The usual starting oral dose for treatment of edema in adults is 20-80 mg as a single dose. The same dose or an increased dose may be administered 6-8 hours later. Doses may be increased 20-40 mg every 6-8 hours until the desired effect occurs. The effective dose may be administered once or twice daily. Some patients may require 600 mg daily.
The starting oral dose for children is 2 mg/kg. The starting dose may be increased by 1-2 mg/kg every 6 hours until the desired effect is achieved. Doses greater than 6 mg/kg are not recommended.
The dose for most patients is 0.5 to 2 mg daily by mouth. Doses may be increased every 4 to 5 hours to a maximum dose of 10 mg daily. Intravenous (IV) or intramuscular (IM) injections may be used in place of tablets when oral administration is not possible. The IV dose is 1 mg initially followed by 0.5 to 2 mg/hour, and the IM dose is 0.5 to 10 mg daily. Dosing of bumetanide and other loop diuretics varies greatly among patients, and doses are carefully adjusted by physicians. Bumetanide may be taken with or without food.
What drugs interact with Lasix and bumetanide?
- Administration of Lasix with aminoglycoside antibiotics (for example, gentamicin) or ethacrynic acid (Edecrin, another diuretic) may cause hearing damage.
- Lasix competes with aspirin for elimination in the urine by the kidneys. Concomitant use of Lasix and aspirin may, therefore, lead to high blood levels of aspirin and aspirin toxicity.
- Lasix also may reduce excretion of lithium (Eskalith, Lithobid) by the kidneys, causing increased blood levels of lithium and possible side effects from lithium.
- Sucralfate (Carafate) reduces the action of Lasix by binding Lasix in the intestine and preventing its absorption into the body. Ingestion of Lasix and sucralfate should be separated by two hours.
- When combined with other antihypertensive drugs there is an increased risk of low blood pressure or reduced kidney function.
- Nonsteroidal anti-inflammatory drugs (NSAIDs) -- for example, ibuprofen, indomethacin (Indocin, Indocin-SR) -- may interfere with the blood pressure-reducing effect of Lasix.
- Bumetanide can cause low blood potassium, calcium, and magnesium levels. These changes can increase the risk of toxicity from digoxin (Lanoxin).

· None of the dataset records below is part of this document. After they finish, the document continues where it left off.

Lemma alike_set_scene (s1 s2 : Scene) :
  generic s1 = generic s2 -> alike (set_scene s1) (set_scene s2).
Proof.
  intros Hs st1 st2 HR. split; [reflexivity |].
  destruct (same_but_variant_elim _ _ HR) as (Hsave & _ & Hos & Hcalls).
  apply same_but_variant_intro; simpl; auto.
Qed.

Lemma alike_log (c1 c2 : call) :
  generic_call c1 = generic_call c2 -> alike (log c1) (log c2).
Proof.
  intros Hc st1 st2 HR. split; [reflexivity |].
  destruct (same_but_variant_elim _ _ HR) as (Hsave & Hscene & Hos & Hcalls).
  apply same_but_variant_intro; simpl; auto.
  rewrite !map_app, Hcalls. simpl. now rewrite Hc.
Qed.

Lemma alike_in_world {A : Type} (f : world -> outcome A * world) :
  alike (in_world f) (in_world f).
Proof.
  intros st1 st2 HR.
  destruct (same_but_variant_elim _ _ HR) as (Hsave & Hscene & Hos & Hcalls).
  unfold in_world. rewrite Hos. destruct (f (os st2)) as [o w']. simpl.
  split; [reflexivity |]. apply same_but_variant_intro; simpl; auto.
Qed.

(** Two chapter scenes that differ at most in their class. *)
Lemma generic_chapter_inv (c1 c2 : chapter_scene) :
  generic (Chapter c1) = generic (Chapter c2) ->
  chapter_no c1 = chapter_no c2 /\ player c1 = player c2
  /\ speed c1 = speed c2 /\ world_color c1 = world_color c2.
Proof.
  simpl. intros Heq. injection Heq as Hno Hpl Hsp Hcol. repeat split; assumption.
Qed.

Lemma alike_ChapterScene_start (c1 c2 : chapter_scene) :
  generic (Chapter c1) = generic (Chapter c2) ->
  alike (ChapterScene_start c1) (ChapterScene_start c2).
Proof.
  intros Hg. destruct (generic_chapter_inv _ _ Hg) as (Hno & Hpl & Hsp & Hcol).
  unfold ChapterScene_start. rewrite Hno.
  repeat (apply alike_bind; [apply alike_lift | intros ?]).
  apply alike_set_scene. simpl. now rewrite Hpl, Hsp.
Qed.
(** * Sync core of the todo application: a shallow embedding

    The development follows the TypeScript sources of the repository:
    - [services/realtimeService.ts]  (class [RealtimeService]),
    - [contexts/RealtimeContext.tsx] (component [RealtimeProvider]),
    - [contexts/OfflineContext.tsx]  (component [OfflineProvider]),
    - [features/todos/pages/TodoList.tsx] (component [TodoList]),
    - [services/authService.ts]      (class [AuthService]).

    React state is modelled by explicit state passing: a [setX(prev => e)]
    call becomes the function [prev => e]; timers ([setTimeout],
    [setInterval]) become entries of a timer queue over a virtual clock;
    the network is an explicit outcome handed to the code that awaits it,
    and what the query client reads of the browser (online manager,
    window focus) is handed to the calls that read it. *)

From Stdlib Require Import ZArith SpecFloat Sorted.
From stdpp Require Import gmap strings list pretty.

Local Open Scope Z_scope.

(** ** JavaScript numbers

    A JS [number] is an IEEE 754 binary64 value; the arithmetic of
    [Stdlib.Floats.SpecFloat] at precision 53 and maximal exponent 1024 is
    that arithmetic (round to nearest, ties to even). *)
Module JS.

Definition prec : Z := 53.
Definition emax : Z := 1024.

Abbreviation number := spec_float.

(** The double nearest to an integer (exact below 2^53). *)
Definition of_Z (z : Z) : number := binary_normalize prec emax z 0 false.

Definition div (x y : number) : number := SFdiv prec emax x y.
Definition mul (x y : number) : number := SFmul prec emax x y.

(** [Math.round x]: the integer nearest to [x], halves going up, that is
    the floor of [x + 1/2] computed exactly; NaN and the infinities are
    returned as they are, and a result of zero keeps the sign of [x]. *)
Definition round_half_up (m e : Z) : Z :=
  if 0 <=? e then m * 2 ^ e
  else (2 * m + 2 ^ (- e)) / 2 ^ (- e + 1).

Definition Math_round (x : number) : number :=
  match x with
  | S754_finite s m e =>
      let r := round_half_up (if s then Z.neg m else Z.pos m) e in
      if r =? 0 then S754_zero s else binary_normalize prec emax r 0 false
  | _ => x
  end.

(** [n.toString()] for an integral number below 2^53 (a reading of
    [Date.now()], a status code): its decimal digits. *)
Definition toString (n : Z) : string := pretty n.

(** [x.toString()] for any number (Number::toString, radix 10). For a
    finite [x > 0] the digits are those of integers [n], [k], [s] with
    [k >= 1] and [10^(k-1) <= s < 10^k] such that [s * 10^(n-k)] rounds to
    [x], with [k] as small as possible and, among these, [s * 10^(n-k)]
    closest to [x] (the even [s] at a tie).

    The reals that round to [x = m * 2^e] lie between the midpoints to its
    two neighbours, the midpoints included when [m] is even; the lower
    neighbour is half as far when [m] is a power of two. A candidate is
    held as (distance to [x], [s], [n]), all values scaled to integers. *)
Definition better (c d : Z * Z * Z) : bool :=
  let '(dc, sc, _) := c in
  let '(dd, sd, _) := d in
  (dc <? dd) || ((dc =? dd) && Z.even sc && negb (Z.even sd)).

- Combining bumetanide with other diuretics such as metolazone (Zaroxolyn), hydrochlorothiazide, or chlorthalidone (Hygroton) can exaggerate the losses of potassium and magnesium.
- The body's ability to eliminate lithium (Lithobid, Eskalith) may decrease in patients receiving bumetanide. Therefore, careful monitoring of lithium levels in blood is recommended when bumetanide and lithium are taken together in order to prevent increases in lithium levels and lithium toxicity.

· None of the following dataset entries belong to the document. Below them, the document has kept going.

(** X5. Stepping forward and then back returns to the tile one started from:
    from an index that has a successor, ["next"] moves to the following tile
    and ["prev"] from there moves back; both answers report the same section
    count. *)
Theorem next_then_prev_returns
  (rt : Runtime) (raw : string) (parsed : json) (o : dict) (current_index : Z) :
  raw <> "" ->
  json_loads rt raw = Return parsed ->
  get parsed "extractedData" (JObj []) = Return (JObj o) ->
  0 <= current_index < Expected.section_count o - 1 ->
  exists forward back,
    navigate_extraction_tiles rt raw "next" current_index
    = (forward, current_index + 1, Expected.section_count o)
    /\ navigate_extraction_tiles rt raw "prev" (current_index + 1)
       = (back, current_index, Expected.section_count o).
Proof.
  intros Hraw Hloads Hget Hrange.
  assert (Hpos : 0 < Expected.section_count o) by lia.
  rewrite !(navigate_on_object rt raw parsed o _ _ Hraw Hloads Hget).
  destruct (create_extraction_tiles_clamps
              o (Observed.requested_index (Expected.section_count o) "next"
                                          current_index) Hpos)
    as [forward Hforward].
  destruct (create_extraction_tiles_clamps
              o (Observed.requested_index (Expected.section_count o) "prev"
                                          (current_index + 1)) Hpos)
    as [back Hback].
  exists forward, back. rewrite Hforward, Hback.
  rewrite requested_next, requested_prev. unfold Expected.clamp.
  split; f_equal; f_equal;
    repeat match goal with
           | |- context [?a <? ?b] => destruct (Z.ltb_spec a b)
           end; lia.
Qed.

- Indomethacin (Indocin) can reduce the diuretic and blood pressure-lowering effects of other loop diuretics (for example Lasix) and it probably can do the same with bumetanide. Other nonsteroidal anti-inflammatory drugs (NSAIDs) -- for example, ibuprofen (Motrin), naproxen (Naprosyn) -- may interact similarly.
- Concomitant use of bumetanide and aminoglycosides may increase the risk of hearing impairment since both agents can affect hearing.

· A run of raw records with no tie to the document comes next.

(* ===== verification/_CoqProject ===== *)
-Q . S2P
Prelude.v
GoStrings.v
TokenPath.v
TokenGrant.v
GoTime.v
GoFloat.v
Base64.v
TokenClaims.v
TokenKey.v
Token.v
TokenExample.v
GroupRing.v
GroupConc.v
RootHolds.v
Usage.v
GoURL.v
AuthVerifier.v
AuthExample.v
AdmitSession.v
AdmitExample.v
Lease.v
LeaseExample.v
GoBytes.v
Amf0.v
Amf3.v
Amf3RoundTrip.v
Rtmp.v
RtmpStream.v
RtmpHandshake.v
Drops.v
Notify.v
Egress.v
Routes.v
Election.v
GoText.v
GoPath.v
Rtsp.v
Frames.v
Flv.v
Ingest.v
Rtp.v
RtspServer.v
RtspClient.v
Cmaf.v
Hls.v
HlsFeed.v
HlsGate.v
HlsManifest.v
HlsMux.v
Funnel.v
RelayCred.v
PeerTrust.v
Sessions.v
Distributor.v
Tracks.v
Settings.v
GoNetip.v
GeoPick.v
GeoServer.v
Update.v
GoQuery.v
Upstream.v
TlsSplit.v
Stats.v
OpenTimeout.v
HlsEgress.v
HlsCatalog.v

Are Lasix and bumetanide safe to use while pregnant or breastfeeding?
There have been no adequate studies on the effects of bumetanide on the fetus. Thus, the doctor must carefully weigh the potential but unknown risks and benefits of bumetanide before prescribing it for pregnant women.
It is not known if bumetanide is excreted into breast milk. Thus, the doctor must carefully weigh its potential benefits against the unknown risks before prescribing it to women who are breastfeeding.
Lasix (furosemide) and bumetanide are potent diuretics (water pills) used to treat excess accumulation of fluid or swelling of the body (edema) caused by heart failure, kidney disease, chronic kidney failure, or liver disease. Lasix is also used with other high blood pressure medications to treat high blood pressure (hypertension), and bumetanide is used off-label to treat hypertension.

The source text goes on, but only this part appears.